### Data for processing

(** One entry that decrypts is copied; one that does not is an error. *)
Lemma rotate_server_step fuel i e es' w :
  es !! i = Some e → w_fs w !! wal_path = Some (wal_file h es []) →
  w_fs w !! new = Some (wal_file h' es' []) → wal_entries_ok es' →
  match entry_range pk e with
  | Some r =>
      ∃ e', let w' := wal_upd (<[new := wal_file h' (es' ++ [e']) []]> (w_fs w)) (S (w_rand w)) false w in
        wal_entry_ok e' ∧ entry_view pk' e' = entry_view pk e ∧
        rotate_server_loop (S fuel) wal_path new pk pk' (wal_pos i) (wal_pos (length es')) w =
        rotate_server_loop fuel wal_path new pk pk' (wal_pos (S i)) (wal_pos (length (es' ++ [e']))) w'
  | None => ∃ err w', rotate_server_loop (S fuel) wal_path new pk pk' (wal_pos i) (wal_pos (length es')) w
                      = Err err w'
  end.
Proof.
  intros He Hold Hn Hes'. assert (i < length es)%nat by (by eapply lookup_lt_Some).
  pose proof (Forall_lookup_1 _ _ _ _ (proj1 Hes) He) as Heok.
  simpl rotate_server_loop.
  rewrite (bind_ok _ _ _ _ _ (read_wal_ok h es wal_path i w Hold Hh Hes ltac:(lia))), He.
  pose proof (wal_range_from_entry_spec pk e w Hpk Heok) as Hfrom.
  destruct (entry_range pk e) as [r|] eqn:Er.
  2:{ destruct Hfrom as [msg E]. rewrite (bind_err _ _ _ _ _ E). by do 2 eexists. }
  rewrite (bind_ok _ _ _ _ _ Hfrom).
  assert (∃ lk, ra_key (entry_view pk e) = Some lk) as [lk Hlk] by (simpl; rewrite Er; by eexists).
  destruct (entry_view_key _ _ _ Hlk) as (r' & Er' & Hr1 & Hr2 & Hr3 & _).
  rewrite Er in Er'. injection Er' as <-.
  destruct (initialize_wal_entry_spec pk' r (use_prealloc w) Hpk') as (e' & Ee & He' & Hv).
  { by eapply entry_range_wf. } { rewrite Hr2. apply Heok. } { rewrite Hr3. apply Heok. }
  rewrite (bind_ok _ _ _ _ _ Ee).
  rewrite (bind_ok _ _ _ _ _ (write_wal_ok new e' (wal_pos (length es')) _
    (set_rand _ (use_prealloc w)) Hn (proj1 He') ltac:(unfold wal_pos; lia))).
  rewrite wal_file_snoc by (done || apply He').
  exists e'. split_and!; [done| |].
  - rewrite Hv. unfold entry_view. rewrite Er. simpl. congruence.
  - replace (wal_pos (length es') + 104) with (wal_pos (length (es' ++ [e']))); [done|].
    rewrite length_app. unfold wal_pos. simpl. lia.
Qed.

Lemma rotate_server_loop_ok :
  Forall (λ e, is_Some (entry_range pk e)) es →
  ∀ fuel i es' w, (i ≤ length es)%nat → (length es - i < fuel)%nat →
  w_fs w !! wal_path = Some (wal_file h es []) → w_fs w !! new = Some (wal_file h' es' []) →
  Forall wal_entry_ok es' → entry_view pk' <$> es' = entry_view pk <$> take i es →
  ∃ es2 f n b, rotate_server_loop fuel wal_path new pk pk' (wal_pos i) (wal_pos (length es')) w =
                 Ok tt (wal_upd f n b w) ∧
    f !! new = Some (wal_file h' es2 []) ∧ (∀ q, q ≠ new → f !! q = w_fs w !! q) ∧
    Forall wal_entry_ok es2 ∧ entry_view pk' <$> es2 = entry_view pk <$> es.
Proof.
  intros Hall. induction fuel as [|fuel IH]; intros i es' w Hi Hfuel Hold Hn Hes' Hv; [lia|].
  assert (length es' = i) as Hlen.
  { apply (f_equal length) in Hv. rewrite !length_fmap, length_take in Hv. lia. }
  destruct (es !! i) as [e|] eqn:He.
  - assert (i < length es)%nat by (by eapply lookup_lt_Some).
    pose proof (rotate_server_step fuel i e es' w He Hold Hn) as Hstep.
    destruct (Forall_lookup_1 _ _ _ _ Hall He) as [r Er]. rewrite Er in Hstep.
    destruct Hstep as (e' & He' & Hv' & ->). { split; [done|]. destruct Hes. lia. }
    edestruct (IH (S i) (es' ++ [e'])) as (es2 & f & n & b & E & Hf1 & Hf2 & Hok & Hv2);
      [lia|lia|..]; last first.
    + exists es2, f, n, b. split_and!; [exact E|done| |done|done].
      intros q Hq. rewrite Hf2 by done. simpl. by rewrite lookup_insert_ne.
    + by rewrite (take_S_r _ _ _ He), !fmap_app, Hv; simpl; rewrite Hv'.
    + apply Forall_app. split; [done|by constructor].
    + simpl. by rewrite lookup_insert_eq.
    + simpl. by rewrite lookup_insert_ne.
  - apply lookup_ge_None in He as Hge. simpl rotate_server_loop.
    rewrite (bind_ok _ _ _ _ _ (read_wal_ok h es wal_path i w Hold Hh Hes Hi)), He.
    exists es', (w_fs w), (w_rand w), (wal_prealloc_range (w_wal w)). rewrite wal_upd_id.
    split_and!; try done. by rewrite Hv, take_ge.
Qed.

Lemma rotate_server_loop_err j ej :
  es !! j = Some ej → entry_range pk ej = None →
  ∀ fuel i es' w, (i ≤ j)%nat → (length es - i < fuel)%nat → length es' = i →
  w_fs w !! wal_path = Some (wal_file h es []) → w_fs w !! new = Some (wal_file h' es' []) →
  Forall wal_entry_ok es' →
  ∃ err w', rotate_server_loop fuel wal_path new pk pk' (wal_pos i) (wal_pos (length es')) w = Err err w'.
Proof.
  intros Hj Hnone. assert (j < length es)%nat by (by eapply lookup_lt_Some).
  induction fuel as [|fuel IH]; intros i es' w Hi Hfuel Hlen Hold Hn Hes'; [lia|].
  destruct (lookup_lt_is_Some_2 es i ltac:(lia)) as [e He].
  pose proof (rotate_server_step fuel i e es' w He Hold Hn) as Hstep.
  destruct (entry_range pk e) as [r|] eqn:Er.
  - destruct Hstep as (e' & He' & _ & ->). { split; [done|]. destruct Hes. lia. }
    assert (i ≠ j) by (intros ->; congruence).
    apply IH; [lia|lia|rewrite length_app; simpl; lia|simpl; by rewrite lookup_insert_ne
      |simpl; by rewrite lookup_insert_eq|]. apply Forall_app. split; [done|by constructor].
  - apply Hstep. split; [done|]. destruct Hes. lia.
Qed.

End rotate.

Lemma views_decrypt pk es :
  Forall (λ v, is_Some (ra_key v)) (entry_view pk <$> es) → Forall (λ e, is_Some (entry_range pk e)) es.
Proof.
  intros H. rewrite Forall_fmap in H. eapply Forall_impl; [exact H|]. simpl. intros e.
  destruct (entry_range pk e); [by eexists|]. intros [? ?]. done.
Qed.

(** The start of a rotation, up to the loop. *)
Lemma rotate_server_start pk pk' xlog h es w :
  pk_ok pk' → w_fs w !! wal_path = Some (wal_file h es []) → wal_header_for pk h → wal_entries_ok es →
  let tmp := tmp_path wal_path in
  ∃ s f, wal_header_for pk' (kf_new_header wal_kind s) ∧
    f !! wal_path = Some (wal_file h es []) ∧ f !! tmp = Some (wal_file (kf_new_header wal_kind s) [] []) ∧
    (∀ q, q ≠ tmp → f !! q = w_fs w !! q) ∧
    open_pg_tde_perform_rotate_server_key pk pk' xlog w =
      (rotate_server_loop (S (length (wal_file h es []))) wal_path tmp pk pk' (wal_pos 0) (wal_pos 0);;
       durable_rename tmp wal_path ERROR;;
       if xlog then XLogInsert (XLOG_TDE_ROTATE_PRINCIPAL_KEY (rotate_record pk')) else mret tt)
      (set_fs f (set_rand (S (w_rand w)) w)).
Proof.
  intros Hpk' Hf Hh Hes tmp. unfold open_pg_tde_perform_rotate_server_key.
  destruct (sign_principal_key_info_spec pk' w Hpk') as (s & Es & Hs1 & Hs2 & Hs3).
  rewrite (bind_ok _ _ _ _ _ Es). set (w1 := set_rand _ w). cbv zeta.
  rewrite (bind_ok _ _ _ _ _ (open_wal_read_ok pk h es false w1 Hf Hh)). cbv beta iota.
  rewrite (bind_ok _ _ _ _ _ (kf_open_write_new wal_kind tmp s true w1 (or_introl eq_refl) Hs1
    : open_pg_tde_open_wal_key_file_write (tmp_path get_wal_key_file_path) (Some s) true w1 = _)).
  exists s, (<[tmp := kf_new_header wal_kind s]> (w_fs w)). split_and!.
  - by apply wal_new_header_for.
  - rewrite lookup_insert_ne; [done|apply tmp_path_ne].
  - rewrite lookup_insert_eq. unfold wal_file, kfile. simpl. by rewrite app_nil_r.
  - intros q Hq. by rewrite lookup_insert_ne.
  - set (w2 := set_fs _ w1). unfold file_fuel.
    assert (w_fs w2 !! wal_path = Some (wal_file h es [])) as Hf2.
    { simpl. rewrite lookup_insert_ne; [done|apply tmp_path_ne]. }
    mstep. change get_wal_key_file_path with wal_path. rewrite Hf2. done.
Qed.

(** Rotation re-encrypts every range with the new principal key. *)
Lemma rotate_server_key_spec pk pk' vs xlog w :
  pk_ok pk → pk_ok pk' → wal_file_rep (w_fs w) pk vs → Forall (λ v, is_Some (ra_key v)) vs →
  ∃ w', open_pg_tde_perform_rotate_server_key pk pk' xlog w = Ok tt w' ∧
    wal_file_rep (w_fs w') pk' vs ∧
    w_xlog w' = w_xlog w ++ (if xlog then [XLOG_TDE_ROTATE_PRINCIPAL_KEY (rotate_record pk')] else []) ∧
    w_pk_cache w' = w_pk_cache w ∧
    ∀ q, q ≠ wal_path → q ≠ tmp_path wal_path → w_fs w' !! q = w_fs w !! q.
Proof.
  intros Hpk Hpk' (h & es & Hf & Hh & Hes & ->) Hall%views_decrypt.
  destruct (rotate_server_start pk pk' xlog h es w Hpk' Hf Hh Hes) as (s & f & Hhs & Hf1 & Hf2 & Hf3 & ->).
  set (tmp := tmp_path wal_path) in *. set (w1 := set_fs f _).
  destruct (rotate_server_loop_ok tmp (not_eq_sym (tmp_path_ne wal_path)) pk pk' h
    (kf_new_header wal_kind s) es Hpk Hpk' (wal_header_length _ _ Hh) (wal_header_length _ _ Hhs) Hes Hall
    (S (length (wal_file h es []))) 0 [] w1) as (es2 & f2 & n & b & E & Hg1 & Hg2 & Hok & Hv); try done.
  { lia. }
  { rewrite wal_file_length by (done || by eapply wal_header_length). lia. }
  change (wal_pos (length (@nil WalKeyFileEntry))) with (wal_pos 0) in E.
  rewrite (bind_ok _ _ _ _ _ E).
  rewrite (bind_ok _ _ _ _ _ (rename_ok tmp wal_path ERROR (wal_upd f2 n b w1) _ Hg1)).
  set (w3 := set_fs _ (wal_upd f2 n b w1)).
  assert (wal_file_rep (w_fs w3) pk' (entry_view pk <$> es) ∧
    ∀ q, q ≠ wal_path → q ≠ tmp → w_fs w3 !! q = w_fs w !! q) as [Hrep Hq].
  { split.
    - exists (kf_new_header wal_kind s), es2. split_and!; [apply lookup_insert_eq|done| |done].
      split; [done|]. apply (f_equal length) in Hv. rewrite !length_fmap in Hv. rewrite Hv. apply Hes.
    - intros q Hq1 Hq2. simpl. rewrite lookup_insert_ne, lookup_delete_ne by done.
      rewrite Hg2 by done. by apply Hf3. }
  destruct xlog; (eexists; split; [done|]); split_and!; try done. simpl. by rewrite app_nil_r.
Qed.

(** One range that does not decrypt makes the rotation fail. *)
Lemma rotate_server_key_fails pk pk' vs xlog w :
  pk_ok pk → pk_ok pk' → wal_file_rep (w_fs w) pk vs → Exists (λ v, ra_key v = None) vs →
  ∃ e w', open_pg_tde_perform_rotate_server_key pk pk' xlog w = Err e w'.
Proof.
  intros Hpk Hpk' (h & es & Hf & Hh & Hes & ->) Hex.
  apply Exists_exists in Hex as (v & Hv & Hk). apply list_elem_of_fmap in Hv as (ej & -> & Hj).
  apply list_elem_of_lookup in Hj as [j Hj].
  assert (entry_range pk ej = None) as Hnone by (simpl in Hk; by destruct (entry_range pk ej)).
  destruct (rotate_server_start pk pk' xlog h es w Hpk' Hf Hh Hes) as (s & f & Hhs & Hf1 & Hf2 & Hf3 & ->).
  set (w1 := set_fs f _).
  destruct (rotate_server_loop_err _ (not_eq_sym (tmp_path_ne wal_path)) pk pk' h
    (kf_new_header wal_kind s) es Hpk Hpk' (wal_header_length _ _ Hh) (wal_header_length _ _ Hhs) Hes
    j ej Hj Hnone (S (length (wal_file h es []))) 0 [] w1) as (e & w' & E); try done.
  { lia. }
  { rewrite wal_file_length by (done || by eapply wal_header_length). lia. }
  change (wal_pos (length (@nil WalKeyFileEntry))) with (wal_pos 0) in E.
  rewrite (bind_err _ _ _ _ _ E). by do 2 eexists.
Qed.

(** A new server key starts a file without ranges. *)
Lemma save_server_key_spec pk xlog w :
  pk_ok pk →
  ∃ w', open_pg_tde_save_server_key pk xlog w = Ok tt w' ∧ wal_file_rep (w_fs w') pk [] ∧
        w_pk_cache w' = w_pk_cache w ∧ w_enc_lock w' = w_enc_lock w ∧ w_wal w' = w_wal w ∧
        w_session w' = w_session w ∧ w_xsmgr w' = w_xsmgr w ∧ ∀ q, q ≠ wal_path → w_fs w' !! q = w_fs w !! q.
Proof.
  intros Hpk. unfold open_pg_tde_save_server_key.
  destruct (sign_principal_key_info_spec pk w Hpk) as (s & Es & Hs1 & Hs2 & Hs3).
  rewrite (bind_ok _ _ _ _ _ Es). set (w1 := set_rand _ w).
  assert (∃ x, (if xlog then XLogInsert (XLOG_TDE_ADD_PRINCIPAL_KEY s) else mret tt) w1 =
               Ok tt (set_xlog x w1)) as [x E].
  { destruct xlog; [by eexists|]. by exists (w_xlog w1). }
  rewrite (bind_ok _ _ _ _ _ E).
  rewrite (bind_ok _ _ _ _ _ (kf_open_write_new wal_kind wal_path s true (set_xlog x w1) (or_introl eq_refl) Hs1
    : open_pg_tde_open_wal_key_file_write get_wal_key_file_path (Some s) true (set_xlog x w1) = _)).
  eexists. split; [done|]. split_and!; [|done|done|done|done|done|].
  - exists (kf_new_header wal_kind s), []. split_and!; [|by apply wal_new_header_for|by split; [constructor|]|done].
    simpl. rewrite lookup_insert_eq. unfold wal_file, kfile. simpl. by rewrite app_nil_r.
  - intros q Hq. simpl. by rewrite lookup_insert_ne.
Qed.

######

**What is expected:** There is a line with "wal_entry_ok e' ∧" and a line with "Forall (λ e, is_Some (entry_range pk e)) es →" above. Copy exactly those two lines and all lines between them, with nothing else.

**Output:**
        wal_entry_ok e' ∧ entry_view pk' e' = entry_view pk e ∧
        rotate_server_loop (S fuel) wal_path new pk pk' (wal_pos i) (wal_pos (length es')) w =
        rotate_server_loop fuel wal_path new pk pk' (wal_pos (S i)) (wal_pos (length (es' ++ [e']))) w'
  | None => ∃ err w', rotate_server_loop (S fuel) wal_path new pk pk' (wal_pos i) (wal_pos (length es')) w
                      = Err err w'
  end.
Proof.
  intros He Hold Hn Hes'. assert (i < length es)%nat by (by eapply lookup_lt_Some).
  pose proof (Forall_lookup_1 _ _ _ _ (proj1 Hes) He) as Heok.
  simpl rotate_server_loop.
  rewrite (bind_ok _ _ _ _ _ (read_wal_ok h es wal_path i w Hold Hh Hes ltac:(lia))), He.
  pose proof (wal_range_from_entry_spec pk e w Hpk Heok) as Hfrom.
  destruct (entry_range pk e) as [r|] eqn:Er.
  2:{ destruct Hfrom as [msg E]. rewrite (bind_err _ _ _ _ _ E). by do 2 eexists. }
  rewrite (bind_ok _ _ _ _ _ Hfrom).
  assert (∃ lk, ra_key (entry_view pk e) = Some lk) as [lk Hlk] by (simpl; rewrite Er; by eexists).
  destruct (entry_view_key _ _ _ Hlk) as (r' & Er' & Hr1 & Hr2 & Hr3 & _).
  rewrite Er in Er'. injection Er' as <-.
  destruct (initialize_wal_entry_spec pk' r (use_prealloc w) Hpk') as (e' & Ee & He' & Hv).
  { by eapply entry_range_wf. } { rewrite Hr2. apply Heok. } { rewrite Hr3. apply Heok. }
  rewrite (bind_ok _ _ _ _ _ Ee).
  rewrite (bind_ok _ _ _ _ _ (write_wal_ok new e' (wal_pos (length es')) _
    (set_rand _ (use_prealloc w)) Hn (proj1 He') ltac:(unfold wal_pos; lia))).
  rewrite wal_file_snoc by (done || apply He').
  exists e'. split_and!; [done| |].
  - rewrite Hv. unfold entry_view. rewrite Er. simpl. congruence.
  - replace (wal_pos (length es') + 104) with (wal_pos (length (es' ++ [e']))); [done|].
    rewrite length_app. unfold wal_pos. simpl. lia.
Qed.

Lemma rotate_server_loop_ok :
  Forall (λ e, is_Some (entry_range pk e)) es →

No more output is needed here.